The number of COVID-19 cases in Colorado grew dramatically overnight, as did the seriousness.
Gov. Jared Polis announced Friday morning that there have now been 72 cases of COVID-19 discovered in Colorado, up from 49 on Thursday. At least four are evidence of community spread in the Denver metro area.
Eight people are hospitalized in Colorado, and three are in critical condition, Polis said.
“It is just a matter of time until we have our first fatality here in Colorado,” he said. “The good news is over 90 percent of people we’ve tested have tested negative (for COVID-19).”
Polis announced he was "issuing guidance" encouraging cancelation of large public gatherings of over 250 people “unless they can successfully take steps” to limit contact between people to six feet.
Denver Mayor Michael Hancock later declared a public health emergency and banned events at city-owned facilities, including Red Rocks, through April 12.
Polis's action follows several counties and cities that began banning large public events. On March 12, Eagle, Garfield and Pitkin counties prohibited gatherings and events of more than 50 people.
“Gatherings of more than 50 attendees are prohibited, unless measures are taken by event organizers to minimize risk,” according to a joint statement issued by the counties.
Many metro-area school districts, including Denver Public Schools, the state’s largest school district, announced they would close for periods up to three weeks starting today or Monday.
On March 10, Polis declared a state of emergency for Colorado, which makes more resources available. Polis directed the Colorado Department of Labor and Employment to offer paid sick leave for service and hospitality workers, or an estimated 15 percent of the state’s 3.1 million workers. And drive-up laboratories are starting to open around the state to serve patients whose doctors said they meet certain criteria for testing for COVID-19.
Polis said his administration remains focused on expanding the number of tests available and being conducted in the state in order to get those who test positive into isolation.
"We are a leader in testing," Polis said, noting that the Colorado number is equivalent to about 10 percent of the number conducted nationally. "But it's far from enough."
With somewhere around 1,000 tests completed on about 600 people through Thursday, (the state has not recently released the number of actual tests completed), Colorado has tested just a fraction of the number tested in Washington state, for example, where nearly 5,000 tests had been conducted through Thursday.
Polis said Colorado is on the verge of a “tipping point.” He said there are likely thousands more cases than the 72 identified, but those people have not had access to a test or are waiting for results.

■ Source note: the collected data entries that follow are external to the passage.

(* ===== verification/Cli.v ===== *)
(** * Cli: the command line

    [build_parser], [main] and the guard of the script of
    [src/epub_to_txt.py].  The parser is the
    list of its options; [main] is modelled from the point where
    [parse_args] has returned the values of the four options ([None] for
    an option that was not given) and decides between a single
    conversion, a batch and a usage error.  [parser.error] ends the
    program with status 2. *)

From stdpp Require Import list strings gmap.
From S2P Require Import Prelude PyStr Pathlib FileSys Convert Batch.

Set Warnings "-clear-no-such-hyp".

(** ** The parser *)

(** An option of the parser: its flag and its help text. *)
Record argument := Argument { flag : str; help : str }.

Record parser := Parser { description : str; arguments : list argument }.

Definition build_parser : parser :=
  Parser (py "Convert EPUB files to plain text (single file or batch directory mode).")
    [Argument (py "--input-file") (py "Path to the input EPUB file.");
     Argument (py "--output-file") (py "Path to the output TXT file.");
     Argument (py "--input-dir") (py "Directory containing EPUB files to convert.");
     Argument (py "--output-dir") (py "Directory where TXT results will be written.")].

(** The attribute argparse stores an option under: the flag without its
    leading dashes, inner dashes turned into underscores. *)
Definition HYPHEN : char := 45%N.
Definition UNDERSCORE : char := 95%N.

Definition dest (a : argument) : str :=
  (λ c, if bool_decide (c = HYPHEN) then UNDERSCORE else c)
    <$> drop_while (λ c, bool_decide (c = HYPHEN)) (flag a).

(** What [parse_args] returns. *)
Record args := Args {
  input_file : option str;
  output_file : option str;
  input_dir : option str;
  output_dir : option str;
}.

(** ** [main] *)

(** Truth of an option's value: [None] and the empty string are false. *)
Definition truthy (v : option str) : bool :=
  match v with
  | Some (_ :: _) => true
  | _ => false
  end.

(** [a or b] and [a and b] on values. *)
Definition py_or (a b : option str) : option str := if truthy a then a else b.
Definition py_and (a b : option str) : option str := if truthy a then b else a.

(** The value passed on; only read where the option is known to be
    true. *)
Definition value (v : option str) : str := default [] v.

(** [parser.error(message)] *)
Definition parser_error {A} (message : str) : prog A := raise (SystemExit 2 message).

Definition MSG_BOTH_MODES : str :=
  py "Specify either file arguments or directory arguments, not both.".
Definition MSG_FILE_PAIR : str :=
  py "Both --input-file and --output-file must be provided for single-file conversion.".
Definition MSG_DIR_PAIR : str :=
  py "Both --input-dir and --output-dir must be provided for batch conversion.".
Definition MSG_NO_MODE : str :=
  py "Please provide either --input-file/--output-file for single conversion "
  ++ py "or --input-dir/--output-dir for batch conversion.".

(** Lines 101 and 102: the modes the arguments ask for. *)
Definition file_mode (a : args) : option str := py_or (input_file a) (output_file a).
Definition dir_mode (a : args) : option str := py_or (input_dir a) (output_dir a).

Section main.
Context `{Collaborators} `{Listing} `{Console}.

Definition main (a : args) : prog unit :=
  if truthy (file_mode a) && truthy (dir_mode a) then parser_error MSG_BOTH_MODES else
  if truthy (py_or (input_file a) (output_file a)) then
    if negb (truthy (py_and (input_file a) (output_file a)))
    then parser_error MSG_FILE_PAIR
    else epub_to_txt (value (input_file a)) (value (output_file a))
  else if truthy (py_or (input_dir a) (output_dir a)) then
    if negb (truthy (py_and (input_dir a) (output_dir a)))
    then parser_error MSG_DIR_PAIR
    else convert_directory (value (input_dir a)) (value (output_dir a))
  else parser_error MSG_NO_MODE.

(** Lines 122-123: [main] runs when the module is run as a script, not
    when it is imported under its own name. *)
Definition run_module (module_name : str) (a : args) : prog unit :=
  if bool_decide (module_name = py "__main__") then main a else mret ().

End main.

(** ** Specification *)

(** How many of two values are given. *)
Definition given (a b : option str) : nat :=
  (if truthy a then 1 else 0) + (if truthy b then 1 else 0).

(** The usage error of the arguments, if they have one: options of both
    modes, one option of a pair without the other, or no option. *)
Definition usage_error (a : args) : option str :=
  let nf := given (input_file a) (output_file a) in
  let nd := given (input_dir a) (output_dir a) in
  if bool_decide (0 < nf ∧ 0 < nd) then Some MSG_BOTH_MODES
  else if bool_decide (nf = 1) then Some MSG_FILE_PAIR
  else if bool_decide (nd = 1) then Some MSG_DIR_PAIR
  else if bool_decide (nf = 0 ∧ nd = 0) then Some MSG_NO_MODE
  else None.

(** The arguments with empty values taken as absent. *)
Definition absent_if_empty (v : option str) : option str :=
  if truthy v then v else None.

Definition normalize_args (a : args) : args :=
  Args (absent_if_empty (input_file a)) (absent_if_empty (output_file a))
       (absent_if_empty (input_dir a)) (absent_if_empty (output_dir a)).

Section main_lemmas.
Context `{Collaborators} `{Console} `{Listing}.
Implicit Types (a : args) (v : option str) (w : world).

Lemma truthy_or v1 v2 : truthy (py_or v1 v2) = truthy v1 || truthy v2.
Proof. unfold py_or. by destruct (truthy v1) eqn:E; rewrite ?E. Qed.

Lemma truthy_and v1 v2 : truthy (py_and v1 v2) = truthy v1 && truthy v2.
Proof. unfold py_and. by destruct (truthy v1) eqn:E; rewrite ?E. Qed.

Lemma truthy_value v : truthy v → v = Some (value v) ∧ value v ≠ [].
Proof. by destruct v as [[|c s]|]. Qed.

(** [main] in terms of which options are given. *)
Lemma main_cases a :
  main a =
    match truthy (input_file a), truthy (output_file a),
          truthy (input_dir a), truthy (output_dir a) with
    | true, true, false, false => epub_to_txt (value (input_file a)) (value (output_file a))
    | false, false, true, true => convert_directory (value (input_dir a)) (value (output_dir a))
    | false, false, false, false => parser_error MSG_NO_MODE
    | true, false, false, false | false, true, false, false => parser_error MSG_FILE_PAIR
    | false, false, true, false | false, false, false, true => parser_error MSG_DIR_PAIR
    | _, _, _, _ => parser_error MSG_BOTH_MODES
    end.
Proof.
  unfold main, file_mode, dir_mode. rewrite !truthy_or, !truthy_and.
  by destruct (truthy (input_file a)), (truthy (output_file a)),
    (truthy (input_dir a)), (truthy (output_dir a)).
Qed.

(** [main] by the usage error of its arguments. *)
Lemma main_usage a w :
  main a w =
    match usage_error a with
    | Some message => (inl (SystemExit 2 message), w)
    | None =>
      if truthy (input_file a)
      then epub_to_txt (value (input_file a)) (value (output_file a)) w
      else convert_directory (value (input_dir a)) (value (output_dir a)) w
    end.
Proof.
  rewrite main_cases. unfold usage_error, given.
  by destruct (truthy (input_file a)), (truthy (output_file a)),
    (truthy (input_dir a)), (truthy (output_dir a)).
Qed.

(** What [main] ends with when it fails. *)
Lemma main_inl a w e w' :
  main a w = (inl e, w') →
  match e with
  | SystemExit code message => code = 2%N ∧ usage_error a = Some message ∧ w' = w
  | _ => usage_error a = None ∧ batch_error e
  end.
Proof.
  rewrite main_usage. destruct (usage_error a) as [message|].
  { by intros [= <- <-]. }
  assert (batch_error e → match e with
    | SystemExit code message => code = 2%N ∧ @None str = Some message ∧ w' = w
    | _ => @None str = None ∧ batch_error e end) as He by by destruct e.
  destruct (truthy (input_file a)); intros Hrun; apply He.
  - apply raises_only_epub_to_txt in Hrun. unfold batch_error.
    by rewrite (Is_true_true_1 _ Hrun).
  - by apply raises_only_convert_directory in Hrun.
Qed.

Lemma main_wf a r w w' : fs_wf (files w) → main a w = (r, w') → fs_wf (files w').
Proof.
  intros Hwf. rewrite main_usage. destruct (usage_error a); [by intros [= _ <-]|].
  destruct (truthy (input_file a)); [by apply epub_to_txt_wf|by apply convert_directory_wf].
Qed.

End main_lemmas.

(** ** Theorems *)

Section main_theorems.
Context `{Collaborators} `{Console} `{Listing}.
Implicit Types (a : args) (w : world).

(** C8: [main] either reports the usage error of its arguments, with
    exit status 2 and before anything is read or written, or runs the
    one conversion they ask for: a single file when the file options are
    given, a batch when the directory options are. *)
Theorem main_dispatch a w :
  main a w =
    match usage_error a with
    | Some message => (inl (SystemExit 2 message), w)
    | None =>
      if truthy (input_file a)
      then epub_to_txt (value (input_file a)) (value (output_file a)) w
      else convert_directory (value (input_dir a)) (value (output_dir a)) w
    end.
Proof. apply main_usage. Qed.

(** The arguments have no usage error exactly when one pair of
    options is given in full and nothing of the other pair. *)
Theorem usage_error_None a :
  usage_error a = None ↔
  (truthy (input_file a) ∧ truthy (output_file a)
     ∧ ¬ truthy (input_dir a) ∧ ¬ truthy (output_dir a))
  ∨ (truthy (input_dir a) ∧ truthy (output_dir a)
     ∧ ¬ truthy (input_file a) ∧ ¬ truthy (output_file a)).
Proof.
  unfold usage_error, given.
  destruct (truthy (input_file a)), (truthy (output_file a)),
    (truthy (input_dir a)), (truthy (output_dir a)); vm_compute; naive_solver.
Qed.

(** C35: an option given with an empty value counts as not given: [main]
    does on the arguments what it does once empty values are removed. *)
Theorem main_empty_is_absent a w : main a w = main (normalize_args a) w.
Proof.
  rewrite !main_cases. destruct a as [[[|??]|] [[|??]|] [[|??]|] [[|??]|]]; done.
Qed.

(** The exit status: [main] exits the program only for a usage
    error of its arguments, with status 2 and that error's message, and
    before it has changed anything; every other failure is an exception
    of a conversion. *)
Theorem main_exit_status a w e w' :
  main a w = (inl e, w') →
  match e with
  | SystemExit code message => code = 2%N ∧ usage_error a = Some message ∧ w' = w
  | _ => usage_error a = None ∧ batch_error e
  end.
Proof. apply main_inl. Qed.

(** [main] keeps the file system well formed, however it ends. *)
Theorem main_keeps_wf a r w w' :
  fs_wf (files w) → main a w = (r, w') → fs_wf (files w').
Proof. apply main_wf. Qed.

End main_theorems.

(** The attributes [main] reads are the ones the parser defines. *)
Example build_parser_dests :
  dest <$> arguments build_parser
  = [py "input_file"; py "output_file"; py "input_dir"; py "output_dir"].
Proof. by_compute. Qed.

(** An empty input file with an output file is reported as a missing
    option, although both options were on the command line. *)
Example main_empty_input_file :
  @main demo_collab demo_listing utf8_console (Args (Some []) (Some (py "out.txt")) None None) demo_dir
  = (inl (SystemExit 2 MSG_FILE_PAIR), demo_dir).
Proof. by_compute. Qed.

Lemma main_exit_status_witness :
  2%N = 2%N ∧ usage_error (Args (Some (py "a.epub")) None None (Some (py "out"))) = Some MSG_BOTH_MODES
  ∧ demo_dir = demo_dir.
Proof.
  apply (@main_exit_status demo_collab utf8_console demo_listing
           (Args (Some (py "a.epub")) None None (Some (py "out"))) demo_dir
           (SystemExit 2 MSG_BOTH_MODES) demo_dir).
  by_compute.
Defined.

Lemma main_keeps_wf_witness :
  fs_wf (files (snd (@main demo_collab demo_listing utf8_console
                       (Args None None (Some (py "in")) (Some (py "out"))) demo_dir))).
Proof.
  apply (@main_keeps_wf demo_collab utf8_console demo_listing
           (Args None None (Some (py "in")) (Some (py "out")))
           (fst (@main demo_collab demo_listing utf8_console
                   (Args None None (Some (py "in")) (Some (py "out"))) demo_dir)) demo_dir).
  - by_decide.
  - by destruct (main _ _).
Defined.

(** Importing the module converts nothing; running it is [main]. *)
Example run_module_imported a w :
  @run_module demo_collab demo_listing utf8_console (py "epub_to_txt") a w = (inr (), w)
  ∧ @run_module demo_collab demo_listing utf8_console (py "__main__") a w
    = @main demo_collab demo_listing utf8_console a w.
Proof. done. Qed.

He said a lack of testing “has hampered our ability to avoid mass disruption to our lives and economy.
“I’ve personally shared my frustrations with the vice president,” he continued.
Polis said he would order the state to expedite licensing of new medical professionals and asked medical professionals who might be retired or are in a different profession to reconnect with their prior employer to supplement the state’s health cares systems if and when medical professionals are diagnosed with COVID-19.
“We need to backfill those positions,” he said.
Polis has activated the National Guard, which includes a dozen medics who are practicing to provide additional training capacity. He said community medical providers are being trained on setting up their own mobile labs like the one in Denver’s Lowry neighborhood.
But it's the large events ban that might be most immediately felt, depending on its duration, which Polis did not lay out Friday.
Events at the 76,125-capacity Empower Field at Mile High, the largest venue in Denver, included a motocross rally on April 4, the Bacon and Beer Classic on May 9 and Global Dance Festival July 10 and 11. Kenny Chesney, who was supposed to perform at Empower on August 8, has postponed his tour.
The Pepsi Center can hold 18,007 people and is usually jam-packed with sports games and concerts through the spring. Prior to the governor’s announcement, all events had been postponed through March 25, including a Blake Shelton concert Saturday night and Celine Dion on March 24.
The next events to possibly be impacted are concerts by The Eagles set for March 26 and 28. Professional sports leagues, including the NBA, NHL, MLB and National Lacrosse League, have suspended their seasons, canceling or postponing all Avalanche, Nuggets, Rockies and Colorado Mammoth games.